Work instruction -> The lines from the start of the records below through the line containing "sr_transfer_count r = cp_transfer_count" are to be copied exactly, both ends included, with nothing added.

(Material shown begins)

(** Batches numbered from one without a gap, none empty, each naming the root of the
    batch before it. *)
Definition chained (bs : list CommitParams) : Prop :=
  forall i p, bs !! i = Some p ->
    cp_batch_seq p = N.of_nat i + 1 /\ 0 < cp_transfer_count p /\
    forall j q, i = S j -> bs !! j = Some q -> cp_previous_root p = cp_merkle_root q.

(** The account shows the number of batches, their total, and the last of them. *)
Definition shows (r : SettlementRoot) (bs : list CommitParams) : Prop :=
  sr_batch_seq r = N.of_nat (length bs) /\
  sr_total_settled_amount r = list_sum cp_total_settled_amount bs /\
  match last bs with
  | None => sr_merkle_root r = Hash32_ZERO
  | Some p => sr_merkle_root r = cp_merkle_root p /\ sr_previous_root r = cp_previous_root p /\
      sr_transfer_count r = cp_transfer_count p /\ sr_chain_tip r = cp_chain_tip p /\
      sr_epoch r = cp_epoch p
  end.

Definition records (w : World) (pda : Pubkey) (bs : list CommitParams) : Prop :=
  chained bs /\ forall r, registry w pda = Some r -> shows r bs.

Lemma chained_nil : chained [].
Proof. by intros i p. Qed.

Lemma shows_initial a bump : shows (initial_root a bump) [].
Proof. done. Qed.

Lemma chained_snoc r p bs : chained bs -> shows r bs -> extends r p -> chained (bs ++ [p]).
Proof.
  intros Hc (Hn & _ & Hl) (Hpos & _ & Hseq & Hprev & _) i q Hq.
  apply lookup_app_Some in Hq as [Hq|[Hge Hq]].
  - destruct (Hc i q Hq) as (Hs & Hp & Hch). split_and!; [done|done|].
    intros j q' -> Hq'. apply (Hch j); [done|].
    rewrite lookup_app_l in Hq'; [done|]. apply lookup_lt_Some in Hq. lia.
  - apply list_lookup_singleton_Some in Hq as [Hi <-]. split_and!; [lia|done|].
    intros j q' -> Hq'. rewrite lookup_app_l in Hq' by lia.
    rewrite Hprev by lia. rewrite last_lookup in Hl.
    replace (Nat.pred (length bs)) with j in Hl by lia. rewrite Hq' in Hl. by destruct Hl as [-> _].
Qed.

Lemma shows_commit r p t bs : shows r bs -> extends r p -> shows (committed r p t) (bs ++ [p]).
Proof.
  intros (Hn & Ht & _) (_ & _ & Hseq & _ & _). unfold shows. rewrite length_app, list_sum_app.
  rewrite last_snoc. simpl. split_and!; try done; lia.
Qed.

Lemma records_other w w' pda bs :
  w' pda = w pda -> records w pda bs -> records w' pda bs.
Proof. intros E [Hc Hr]. split; [done|]. intros r. unfold registry. rewrite E. apply Hr. Qed.

Lemma records_step pid pda c w w' res bs :
  records w pda bs -> process sha256 display pid c.1 c.2 w = (w', res) ->
  records w' pda (batches_after pda c (is_ok res) bs).
Proof.
  intros Hrec Hp. destruct c as [accounts data]. simpl in *.
  destruct res as [[]|e].
  2: { apply (records_other w); [|done]. by eapply late_process. }
  unfold process, st_bind, lift, unpack in Hp.
  destruct (instruction_try_from_slice data) as [i|] eqn:Ei; [|done]. simpl in Hp.
  pose proof (instruction_exact _ _ Ei) as Hfit.
  unfold batches_after. simpl. rewrite Ei. destruct i as [bump|p|leaf pb]; simpl in Hfit.
  - apply initialize_run in Hp as (a & info & rest & -> & _ & _ & _ & _ & ->). simpl.
    destruct (decide (key info = pda)) as [<-|Hne].
    + split; [apply chained_nil|]. intros r. rewrite registry_write by (by apply initial_fits).
      case_bool_decide; [|done]. intros [= <-]. apply shows_initial.
    + apply (records_other w); [|done]. by apply write_other.
  - apply commit_run in Hp as (a & info & rest & r & -> & _ & _ & Hr & _ & He & ->). simpl.
    destruct (decide (key info = pda)) as [<-|Hne].
    + destruct Hrec as [Hc Hs]. specialize (Hs r Hr). split; [by eapply chained_snoc|].
      destruct (registry_length _ _ _ Hr) as [Hf Hl]. intros r'.
      rewrite registry_write by (apply committed_fits; try done; apply commit_time_i64).
      case_bool_decide; [|done]. intros [= <-]. by apply shows_commit.
    + apply (records_other w); [|done]. by apply write_other.
  - by rewrite (verify_inclusion_reads _ _ _ _ _ _ Hp).
Qed.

(Material shown ends)

Answer for the task ->
(** Batches numbered from one without a gap, none empty, each naming the root of the
    batch before it. *)
Definition chained (bs : list CommitParams) : Prop :=
  forall i p, bs !! i = Some p ->
    cp_batch_seq p = N.of_nat i + 1 /\ 0 < cp_transfer_count p /\
    forall j q, i = S j -> bs !! j = Some q -> cp_previous_root p = cp_merkle_root q.

(** The account shows the number of batches, their total, and the last of them. *)
Definition shows (r : SettlementRoot) (bs : list CommitParams) : Prop :=
  sr_batch_seq r = N.of_nat (length bs) /\
  sr_total_settled_amount r = list_sum cp_total_settled_amount bs /\
  match last bs with
  | None => sr_merkle_root r = Hash32_ZERO
  | Some p => sr_merkle_root r = cp_merkle_root p /\ sr_previous_root r = cp_previous_root p /\
      sr_transfer_count r = cp_transfer_count p /\ sr_chain_tip r = cp_chain_tip p /\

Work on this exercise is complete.